▸ **EXERCISE OBJECTIVE**
Using the data below, output the first line and every line after it up to and including the line containing "match inPublic with", exactly as written and with nothing added.

Collected data
________

Definition Esys_CreatePrimary_Async (primaryHandle shandle1 shandle2 shandle3 : Z)
    (inSensitive : option (TPM2B_SUB TPMS_SENSITIVE_CREATE))
    (inPublic : option (TPM2B_SUB TPMT_PUBLIC)) (outsideInfo : option TPM2B)
    (creationPCR : option (TPML TPMS_PCR_SELECTION)) : EM unit :=
  esys_async_with [primaryHandle] 1 shandle1 shandle2 shandle3 1
    (store (fun _ => In_CreatePrimary inSensitive) ;!
     match inPublic with
     | Some pub => adapt_userAuth inSensitive (TPMT_PUBLIC_nameAlg (smember pub))
         (fun s => In_CreatePrimary (Some s))
     | None => ret tt
     end)
    (fun nodes =>
      let! inSensitive := stored in_CreatePrimary in
      prepare_with (fun hs => Tss2_Sys_CreatePrimary_Prepare (nth 0 hs 0) inSensitive inPublic outsideInfo
        creationPCR) nodes).

Definition Esys_Decapsulate_Async (keyHandle shandle1 shandle2 shandle3 : Z) (cipherText label :
    option TPM2B) : EM unit :=
  esys_async [keyHandle] 0 shandle1 shandle2 shandle3 0 (ret tt) (fun hs =>
    Tss2_Sys_Decapsulate_Prepare (nth 0 hs 0) cipherText label).

Definition Esys_DictionaryAttackLockReset_Async (lockHandle shandle1 shandle2 shandle3 : Z)
    : EM unit :=
  esys_async [lockHandle] 1 shandle1 shandle2 shandle3 1 (ret tt) (fun hs =>
    Tss2_Sys_DictionaryAttackLockReset_Prepare (nth 0 hs 0)).

Definition Esys_DictionaryAttackParameters_Async (lockHandle shandle1 shandle2 shandle3
    newMaxTries newRecoveryTime lockoutRecovery : Z) : EM unit :=
  esys_async [lockHandle] 1 shandle1 shandle2 shandle3 1 (ret tt) (fun hs =>
    Tss2_Sys_DictionaryAttackParameters_Prepare (nth 0 hs 0) newMaxTries newRecoveryTime
    lockoutRecovery).

Definition Esys_Duplicate_Async (objectHandle newParentHandle shandle1 shandle2 shandle3 : Z)
    (encryptionKeyIn : option TPM2B) (symmetricAlg : option TPMT_SYM_DEF_OBJECT) : EM unit :=
  esys_async [objectHandle; newParentHandle] 1 shandle1 shandle2 shandle3 1 (ret tt) (fun hs =>
    Tss2_Sys_Duplicate_Prepare (nth 0 hs 0) (nth 1 hs 0) encryptionKeyIn symmetricAlg).

Definition Esys_ECC_Decrypt_Async (keyHandle shandle1 shandle2 shandle3 : Z)
    (c1 : option (TPM2B_SUB TPMS_ECC_POINT)) (c2 c3 : option TPM2B)
    (inScheme : option TPMT_KDF_SCHEME) : EM unit :=
  esys_async [keyHandle] 1 shandle1 shandle2 shandle3 1 (ret tt) (fun hs =>
    Tss2_Sys_ECC_Decrypt_Prepare (nth 0 hs 0) c1 c2 c3 inScheme).

Definition Esys_ECC_Encrypt_Async (keyHandle shandle1 shandle2 shandle3 : Z)
    (plainText : option TPM2B) (inScheme : option TPMT_KDF_SCHEME) : EM unit :=
  esys_async [keyHandle] 0 shandle1 shandle2 shandle3 0 (ret tt) (fun hs =>
    Tss2_Sys_ECC_Encrypt_Prepare (nth 0 hs 0) plainText inScheme).

Definition Esys_ECC_Parameters_Async (shandle1 shandle2 shandle3 curveID : Z) : EM unit :=
  esys_async [] 0 shandle1 shandle2 shandle3 0 (ret tt) (fun _ => Tss2_Sys_ECC_Parameters_Prepare
    curveID).

Definition Esys_ECDH_KeyGen_Async (keyHandle shandle1 shandle2 shandle3 : Z) : EM unit :=
  esys_async [keyHandle] 0 shandle1 shandle2 shandle3 0 (ret tt) (fun hs =>
    Tss2_Sys_ECDH_KeyGen_Prepare (nth 0 hs 0)).

Definition Esys_ECDH_ZGen_Async (keyHandle shandle1 shandle2 shandle3 : Z)
    (inPoint : option (TPM2B_SUB TPMS_ECC_POINT)) : EM unit :=
  esys_async [keyHandle] 1 shandle1 shandle2 shandle3 1 (ret tt) (fun hs =>
    Tss2_Sys_ECDH_ZGen_Prepare (nth 0 hs 0) inPoint).

Definition Esys_EC_Ephemeral_Async (shandle1 shandle2 shandle3 curveID : Z) : EM unit :=
  esys_async [] 0 shandle1 shandle2 shandle3 0 (ret tt) (fun _ => Tss2_Sys_EC_Ephemeral_Prepare
    curveID).

Definition Esys_Encapsulate_Async (keyHandle shandle1 shandle2 shandle3 : Z)
    (label : option TPM2B) : EM unit :=
  esys_async [keyHandle] 0 shandle1 shandle2 shandle3 0 (ret tt) (fun hs =>
    Tss2_Sys_Encapsulate_Prepare (nth 0 hs 0) label).

Definition Esys_EncryptDecrypt_Async (keyHandle shandle1 shandle2 shandle3 decrypt mode : Z) (ivIn
    inData : option TPM2B) : EM unit :=
  esys_async [keyHandle] 1 shandle1 shandle2 shandle3 1 (ret tt) (fun hs =>
    Tss2_Sys_EncryptDecrypt_Prepare (nth 0 hs 0) decrypt mode ivIn inData).

Definition Esys_EncryptDecrypt2_Async (keyHandle shandle1 shandle2 shandle3 : Z)
    (inData : option TPM2B) (decrypt mode : Z) (ivIn : option TPM2B) : EM unit :=
  esys_async [keyHandle] 1 shandle1 shandle2 shandle3 1 (ret tt) (fun hs =>
    Tss2_Sys_EncryptDecrypt2_Prepare (nth 0 hs 0) inData decrypt mode ivIn).

Definition Esys_EventSequenceComplete_Async (pcrHandle sequenceHandle shandle1 shandle2 shandle3 :
    Z) (buffer : option TPM2B) : EM unit :=
  esys_async [pcrHandle; sequenceHandle] 2 shandle1 shandle2 shandle3 1 (ret tt) (fun hs =>
    Tss2_Sys_EventSequenceComplete_Prepare (nth 0 hs 0) (nth 1 hs 0) buffer).

(** An object that is persistent already keeps its handle. *)
Definition persistent_handle (objectHandleNode : option nat) (persistentHandle : Z) : EM Z :=
  match objectHandleNode with
  | None => ret persistentHandle
  | Some p =>
      let! n := node_at p in
      ret (if iesys_get_handle_type (handle (rsrc n)) =? TPM2_HT_PERSISTENT
           then handle (rsrc n) else persistentHandle)
  end.

Definition Esys_EvictControl_Async (auth objectHandle shandle1 shandle2 shandle3
    persistentHandle : Z) : EM unit :=
  esys_async_with [auth; objectHandle] 1 shandle1 shandle2 shandle3 1
    (store (fun _ => In_EvictControl objectHandle persistentHandle))
    (fun nodes =>
      let! persistentHandle := persistent_handle (nth 1 nodes None) persistentHandle in
      prepare_with (fun hs => Tss2_Sys_EvictControl_Prepare (nth 0 hs 0) (nth 1 hs 0)
        persistentHandle) nodes).

Definition Esys_FieldUpgradeData_Async (shandle1 shandle2 shandle3 : Z) (fuData : option TPM2B)
    : EM unit :=
  esys_async [] 0 shandle1 shandle2 shandle3 0 (ret tt) (fun _ =>
    Tss2_Sys_FieldUpgradeData_Prepare fuData).

Definition Esys_FieldUpgradeStart_Async (authorization keyHandle shandle1 shandle2 shandle3 : Z)
    (fuDigest : option TPM2B) (manifestSignature : option TPMT_SIGNATURE) : EM unit :=
  esys_async [authorization; keyHandle] 1 shandle1 shandle2 shandle3 1 (ret tt) (fun hs =>
    Tss2_Sys_FieldUpgradeStart_Prepare (nth 0 hs 0) (nth 1 hs 0) fuDigest manifestSignature).

Definition Esys_FirmwareRead_Async (shandle1 shandle2 shandle3 sequenceNumber : Z) : EM unit :=
  esys_async [] 0 shandle1 shandle2 shandle3 0 (ret tt) (fun _ => Tss2_Sys_FirmwareRead_Prepare
    sequenceNumber).

Definition Esys_FlushContext_Async (flushHandle : Z) : EM unit :=
  esys_async_plain [flushHandle] (store (fun _ => In_FlushContext flushHandle))
    (fun hs => Tss2_Sys_FlushContext_Prepare (nth 0 hs 0)).

Definition Esys_GetCapability_Async (shandle1 shandle2 shandle3 capability property propertyCount
    : Z) : EM unit :=
  esys_async [] 0 shandle1 shandle2 shandle3 0 (ret tt) (fun _ => Tss2_Sys_GetCapability_Prepare
    capability property propertyCount).

(** The second node is not tested for NULL. *)
Definition Esys_GetCommandAuditDigest_Async (privacyHandle signHandle shandle1 shandle2 shandle3 : Z)
    (qualifyingData : option TPM2B) (inScheme : option TPMT_SIG_SCHEME) : EM unit :=
  esys_begin shandle1 shandle2 shandle3 1 ;!
  let! nodes := get_objects [privacyHandle; signHandle] in
  prepare_with (fun hs => Tss2_Sys_GetCommandAuditDigest_Prepare (nth 0 hs 0) (nth 1 hs 0) qualifyingData inScheme) nodes ;!
  esys_transmit shandle1 shandle2 shandle3
    (session_value 0 (nth 0 nodes None) ;!
     session_value_deref 1 (nth 1 nodes None) ;!
     session_value 2 None)
    (first_objects 3 nodes) (ret tt).

Definition Esys_GetRandom_Async (shandle1 shandle2 shandle3 bytesRequested : Z) : EM unit :=
  esys_async [] 0 shandle1 shandle2 shandle3 0 (ret tt) (fun _ => Tss2_Sys_GetRandom_Prepare
    bytesRequested).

________

▸ **EXERCISE OUTPUT**
Definition Esys_CreatePrimary_Async (primaryHandle shandle1 shandle2 shandle3 : Z)
    (inSensitive : option (TPM2B_SUB TPMS_SENSITIVE_CREATE))
    (inPublic : option (TPM2B_SUB TPMT_PUBLIC)) (outsideInfo : option TPM2B)
    (creationPCR : option (TPML TPMS_PCR_SELECTION)) : EM unit :=
  esys_async_with [primaryHandle] 1 shandle1 shandle2 shandle3 1
    (store (fun _ => In_CreatePrimary inSensitive) ;!
     match inPublic with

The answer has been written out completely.